わたくしは頭を下げ、ウイリアム殿下をお迎えする。
「エレノア様。突然の訪問、失礼します」
ウイリアム殿下は、いつもの穏やかな表情で立っていた。
けれど、その瞳には強い決意のようなものが宿っているように思う。
「エレノア様はやはり、今日はお休みされていたのですね。兄は……自分があなたを守るのだと言って、学園へと向かったのですが」
ウイリアム殿下が苦笑する。
昨日学園に戻ったばかりだったため、学園に向かうことも考えたのだけど、足がすくんでしまったのだ。
アレクシス殿下には、やはりわたくしの気持ちは理解できないのだろう……そんなことを思った。
「ウイリアム殿下は……どうして、ここへ?」
「エレノア様に、お伝えしたいことがあって来ました」
「わたくしに?」
「はい」
ウイリアム殿下が頷く。
そしてわたくしの方へと一歩近づくと、ウイリアム殿下はわたくしを見つめ、言った。
「兄上の件があり、今のエレノア様は、ローレン王家との婚姻を結びたくないかもしれません……。ですが、兄上ではなく、僕との婚約を考えていただけないでしょうか?」
「え?」
思いがけない言葉だった。全く予想をしていなかった。
なぜならわたくしは、ウイリアム殿下よりも五つも年上だからだ。
そして思ったのは、昨日王家に報告した件で、ウイリアム殿下を巻き込んでしまったのではないか、ということだった。

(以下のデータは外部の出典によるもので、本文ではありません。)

(** The row of the family, decoded and ingested. *)
(* rust: src/normalize/read/batch_decode/append.rs append_accumulator_row *)
Definition append_accumulator_row (args : NormalizeArgs) (family : InputObjectFamily)
    (a : BuildAccumulator) (row : Row) : result StorageError BuildAccumulator :=
  match family with
  | RawMarketEvent =>
      e ← raw_event_from_batch col_str col_i64 row; Ok (ingest_raw_event args e a)
  | SymbolHealth =>
      r ← symbol_health_from_batch col_str col_i64 col_bool row; Ok (ingest_symbol_health r a)
  | SourceHealth => r ← source_health_from_batch col_str col_i64 row; Ok (ingest_source_health r a)
  | GapAlert => r ← gap_alert_from_batch col_str col_i64 row; Ok (ingest_gap_alert r a)
  end.

(** [rows] is what the Parquet reader yields for the file. *)
(* rust: src/normalize/read/batch_decode.rs append_batches_to_accumulator *)
Definition append_batches_to_accumulator (args : NormalizeArgs) (key : string)
    (rows : result StorageError (list Row)) (a : BuildAccumulator)
    : result StorageError BuildAccumulator :=
  rows ← rows;
  match family_from_key key with
  | None => Ok a
  | Some family => try_fold (append_accumulator_row args family) a rows
  end.

(* rust: src/normalize/read/metadata.rs from_entries *)
Definition metadata_from_entries (entries : list InputEntry) (run_mode : RunMode)
    : BuildInputMetadata :=
  let is_s3 entry := match ie_source entry with S3 => true | Local => false end in
  let input_local_object_count := zlen (List.filter (fun e => negb (is_s3 e)) entries) in
  let input_s3_object_count := zlen (List.filter is_s3 entries) in
  mkMetadata (as_str run_mode) (bool_decide (run_mode = Live) && (0 <? input_s3_object_count))
    input_local_object_count input_s3_object_count (map ie_key entries).

(** [downloaded] are the entries with their rows in the order in which the 16
    concurrent downloads finish. *)
(* rust: src/normalize/read/fold.rs fold_range *)
Definition fold_range (args : NormalizeArgs) (input_range scan_range : InputRange)
    (run_mode : RunMode) (entries : list InputEntry)
    (downloaded : list (InputEntry * result StorageError (list Row)))
    : result StorageError BuildResult :=
  a ← try_fold (fun a (d : InputEntry * _) => append_batches_to_accumulator args (ie_key d.1) d.2 a)
        (accumulator_new args input_range scan_range (metadata_from_entries entries run_mode))
        downloaded;
  Ok (finish a).
End decode.
End build.

(** ** The order of events is total *)

Lemma key_leb_total {A K} `{StrictKey K} (f : A -> K) x y :
  key_leb f x y = true \/ key_leb f y x = true.
Proof. unfold key_leb. rewrite (sk_sym (f x) (f y)). destruct (kcmp (f x) (f y)); auto. Qed.

Lemma key_leb_trans {A K} `{StrictKey K} (f : A -> K) x y z :
  key_leb f x y = true -> key_leb f y z = true -> key_leb f x z = true.
Proof.
  unfold key_leb. intros H1 H2.
  destruct (kcmp (f x) (f y)) eqn:E1; [apply sk_eq in E1 as ->; done| |done].
  destruct (kcmp (f y) (f z)) eqn:E2; [apply sk_eq in E2 as <-; by rewrite E1| |done].
  by rewrite (sk_trans _ _ _ E1 E2).
Qed.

そうでなければ五つも年上の相手に、ウイリアム殿下が婚約の話をするはずがない。
「わたくしは……ウイリアム殿下を巻き込んでしまったのですね……」
「エレノア様、違いますっ……」
わたくしの言葉に、ウイリアム殿下は首を横に振った。
「エレノア様。僕は、ずっとあなたに憧れていました。ずっと昔からです。そして今は、ただ憧れているだけではなく、あなたを守りたいと思っています。あなたがどんな選択をしても、あなたの味方でいたいのです」
「でも……わたくしは、あなたの未来を奪ってしまうことになるのではないでしょうか……」
いいえ、とウイリアム殿下は首を振った。
「違います。僕は、自分の意思であなたを選びたいのです。むしろ、僕の未来にあなたがいてくださることは、僕にとって幸福でしかないのです」
「ウイリアム殿下……」
「僕は、昔から王位に興味がありませんでした。兄上とともにこの国を治めるあなたの助けになりたいと、今まで励んできました……。だけど今回のことがあり、この気持ちをあなたに伝える決意をしたのです……」
胸が熱くなり、息が詰まった。
「エレノア様。どうか……僕に、あなたを守らせてください」
その言葉は、アレクシス殿下の激情とも、セドリック王子の底知れぬ圧とも違う。
静かで、真っ直ぐで、温かくて――わたくしの心は、大きく揺れた。